(** Times at which the timers of a chain are due, from now. *)
Fixpoint due (now : Z) (xs : list (Z * Z)) : list (Z * Z) :=
  match xs with [] => [] | (j, f) :: xs' => (now + j, f) :: due (now + j) xs' end.
Definition total (xs : list (Z * Z)) : Z := foldr (fun x a => fst x + a) 0 xs.
Definition later (d : Z) (x : Z * Z) : Z * Z := (fst x + d, snd x).

Lemma due_app now xs ys : due now (xs ++ ys) = due now xs ++ due (now + total xs) ys.
Proof.
  revert now. induction xs as [|[j f] xs IH]; intros now; cbn; [by rewrite Z.add_0_r|].
  rewrite IH. do 3 f_equal. unfold total. lia.
Qed.
Lemma due_later now d xs : due (now + d) xs = map (later d) (due now xs).
Proof.
  revert now. induction xs as [|[j f] xs IH]; intros now; cbn; [done|].
  unfold later at 1. cbn. f_equal; [f_equal; lia|]. rewrite <- IH. f_equal. lia.
Qed.
Lemma due_from now xs j :
  j <= now -> Forall (fun x => 0 <= fst x) xs -> Forall (fun x => j <= fst x) (due now xs).
Proof.
  revert now. induction xs as [|[i g] xs IH]; intros now Hj Hpos; cbn; [done|].
  apply Forall_cons in Hpos as [Hi Hpos]. cbn in Hi. constructor; [cbn; lia|]. apply IH; [lia|done].
Qed.
Lemma insert_delta_split j f xs :
  0 < j -> Forall (fun x => 0 <= fst x) xs ->
  exists a b, xs = a ++ b /\ insert_delta j f xs = a ++ (j - total a, f) :: b /\ 0 < j - total a /\
    Forall (fun x => fst x < j) (due 0 a) /\ Forall (fun x => j <= fst x) (due (total a) b).
Proof.
  revert j. induction xs as [|[i g] xs IH]; intros j Hj Hpos; cbn [insert_delta].
  - exists [], []. change (total []) with 0. by rewrite Z.sub_0_r.
  - apply Forall_cons in Hpos as [Hi Hpos]. cbn in Hi. destruct (Z.ltb_spec i j).
    + destruct (IH (j - i)) as (a & b & -> & E & Hd & Ha & Hb); [lia|done|].
      exists ((i, g) :: a), b. split; [done|]. rewrite E.
      replace (total ((i, g) :: a)) with (total a + i) by (unfold total; cbn; lia).
      replace (j - (total a + i)) with (j - i - total a) by lia.
      split; [done|]. split; [done|]. cbn [due]. rewrite !due_later. split.
      * constructor; [done|]. apply Forall_map. eapply Forall_impl; [exact Ha|].
        intros x Hx. cbn in *. lia.
      * apply Forall_map. eapply Forall_impl; [exact Hb|]. intros x Hx. cbn in *. lia.
    + exists [], ((i, g) :: xs). change (total []) with 0. rewrite Z.sub_0_r.
      do 4 (split; [done|]). cbn [due]. constructor; [done|]. apply due_from; [done|done].
Qed.

(** [add_timer] takes a free entry and inserts the new timer in the chain
    so that it is due exactly after the requested number of ticks, with the
    timers that are due earlier in front of it unchanged; but it forgets to
    shorten the wait of the timer that follows, so that every timer behind the new
    one becomes due later, by exactly the wait stored in the new entry. *)
Theorem add_timer_due call j f xs k :
  0 < j -> Forall (fun x => 0 <= fst x) xs -> timers_ok k xs ->
  (exists p t, timer_list k !! p = Some t /\ t_fn t = None) ->
  wp (add_timer call j (Some f)) (fun _ k' =>
    exists a b d, 0 < d /\ xs = a ++ b /\
      Forall (fun x => fst x < j) (due 0 a) /\ Forall (fun x => j <= fst x) (due (total a) b) /\
      timers_ok k' (a ++ (d, f) :: b) /\
      due 0 (a ++ (d, f) :: b) = due 0 a ++ (j, f) :: map (later d) (due (total a) b) /\
      k' = k <| timer_list := timer_list k' |> <| next_timer := next_timer k' |>) k.
Proof.
  intros Hj Hpos (l & Hl & Hnd & Hlen) (p0 & t0 & Hp0 & Hfree). unfold add_timer.
  destruct (Z.leb_spec j 0); [lia|]. wp_run. rewrite take_ge by lia.
  destruct (free_entry (timer_list k) 0) as [p|] eqn:E.
  2: { exfalso. clear -E Hp0 Hfree. revert p0 Hp0 E. generalize O.
       induction (timer_list k) as [|t T IH]; intros n p0 Hp0 E; [done|]. cbn in E.
       destruct (t_fn t) eqn:Ht; [|done]. destruct p0 as [|p0]; cbn in Hp0; [congruence|].
       by eapply IH. }
  apply free_entry_spec in E as [Hpb (t & Ht & Hn)]. rewrite Nat.sub_0_r in Ht.
  assert (p ∉ l) as Hp.
  { intros Hin. clear -Hin Hl Ht Hn. revert xs Hl. generalize (next_timer k).
    induction l as [|q l IH]; intros o [|[i g] xs] Hl; cbn in Hl; try done.
    { by apply not_elem_of_nil in Hin. }
    destruct Hl as (-> & n & Hq & Hl). apply elem_of_cons in Hin as [->|Hin]; [|by eapply IH].
    rewrite Ht in Hq. injection Hq as ->. done. }
  apply wp_bind. eapply wp_mod_timer; [exact Ht|]. wp_run.
  set (k1 := upd next_timer _ _).
  assert (holds (timer_list k1) (next_timer k) l xs) as Hl1.
  { eapply holds_frame; [|exact Hl]. intros q Hq. cbn. rewrite list_lookup_insert_ne; [done|set_solver]. }
  assert (NoDup (p :: l)) as Hnd1 by (by constructor).
  assert (length xs < Datatypes.S TIME_REQUESTS)%nat as Hfuel.
  { rewrite <- (holds_length _ _ _ _ Hl). apply Nat.lt_succ_r. rewrite <- Hlen.
    apply distinct_length; [done|]. by eapply holds_bound. }
  eapply wp_mono.
  { apply (sift_loop (Datatypes.S TIME_REQUESTS) xs l p j f (next_timer k) k1); [|done..].
    cbn. apply list_lookup_insert_eq. lia. }
  intros [] k' (T & -> & HT & _ & Hh).
  destruct (insert_delta_split j f xs Hj Hpos) as (a & b & -> & E & Hd & Ha & Hb). rewrite E in Hh.
  exists a, b, (j - total a). do 4 (split; [done|]). split; [|split].
  - exists (p :: l). split; [exact Hh|]. split; [done|]. cbn. rewrite HT. cbn. by rewrite length_insert.
  - rewrite due_app, Z.add_0_l. cbn [due].
    replace (total a + (j - total a)) with j by lia.
    rewrite <- due_later. by replace (total a + (j - total a)) with j by lia.
  - by destruct k.
Qed.

(** One tick of the clock: the first timer has one tick less to wait, and the
    timers at the front with nothing left to wait are due. *)
Definition tick (xs : list (Z * Z)) : list (Z * Z) :=
  match xs with [] => [] | (j, f) :: xs' => (j - 1, f) :: xs' end.
Fixpoint expired (xs : list (Z * Z)) : list Z * list (Z * Z) :=
  match xs with
  | (j, f) :: xs' => if j <=? 0 then (f :: fst (expired xs'), snd (expired xs')) else ([], xs)
  | [] => ([], [])
  end.

Section Tick.
(** What the called functions do to the record [called] of the calls; they leave
    the timers alone. *)
Context (call : Z -> M kernel unit) (called : kernel -> list Z).
Context (call_ok : forall f k, wp (call f) (fun _ k' =>
  called k' = called k ++ [f] /\ timer_list k' = timer_list k /\ next_timer k' = next_timer k) k).
Context (called_frame : forall k T o, called (k <| timer_list := T |> <| next_timer := o |>) = called k).

Lemma expire_loop fuel : forall xs l k,
  holds (timer_list k) (next_timer k) l xs -> NoDup l -> (length xs < fuel)%nat ->
  wp (loop fuel (expire call) tt) (fun _ k' =>
    (exists l', holds (timer_list k') (next_timer k') l' (snd (expired xs)) /\ NoDup l') /\
    length (timer_list k') = length (timer_list k) /\
    called k' = called k ++ fst (expired xs)) k.
Proof.
  induction fuel as [|fuel IH]; intros xs l k Hl Hnd Hfuel; [lia|].
  cbn [loop]. apply wp_bind. unfold expire at 1. apply wp_bind, wp_get.
  destruct l as [|p l], xs as [|[j f] xs]; cbn in Hl; try done.
  { rewrite Hl. cbn. split; [by exists []|]. by rewrite app_nil_r. }
  destruct Hl as (Hn & n & Hp & Hl). rewrite Hn.
  apply wp_bind. eapply wp_get_timer; [exact Hp|]. cbn [t_jiffies t_fn t_next expired].
  destruct (Z.leb_spec j 0).
  2: { cbn. split; [|by rewrite app_nil_r]. exists (p :: l). split; [|done]. cbn. by eauto. }
  apply wp_bind. eapply wp_mod_timer; [exact Hp|]. apply wp_bind, wp_modify, wp_bind.
  eapply wp_deref; [done|]. apply wp_bind. eapply wp_mono; [apply call_ok|].
  intros [] k' (Hc & Ht & Hnx). cbn in Ht, Hnx. apply wp_ret.
  apply NoDup_cons in Hnd as [Hnin Hnd].
  eapply wp_mono; [apply (IH xs l k')|].
  - rewrite Ht, Hnx. eapply holds_frame; [|exact Hl].
    intros q Hq. rewrite list_lookup_insert_ne; [done|by intros ->].
  - done.
  - cbn in Hfuel. lia.
  - intros [] k'' (H1 & H2 & H3). cbn [fst snd]. split; [done|]. split.
    + rewrite H2, Ht. by rewrite length_insert.
    + rewrite H3, Hc, <- app_assoc. f_equal. apply called_frame.
Qed.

===============

### [WORK REQUEST]
Count how many lines in the material above hold the word "Hfuel", then write the number and nothing more.

### [EXPECTED ANSWER]
3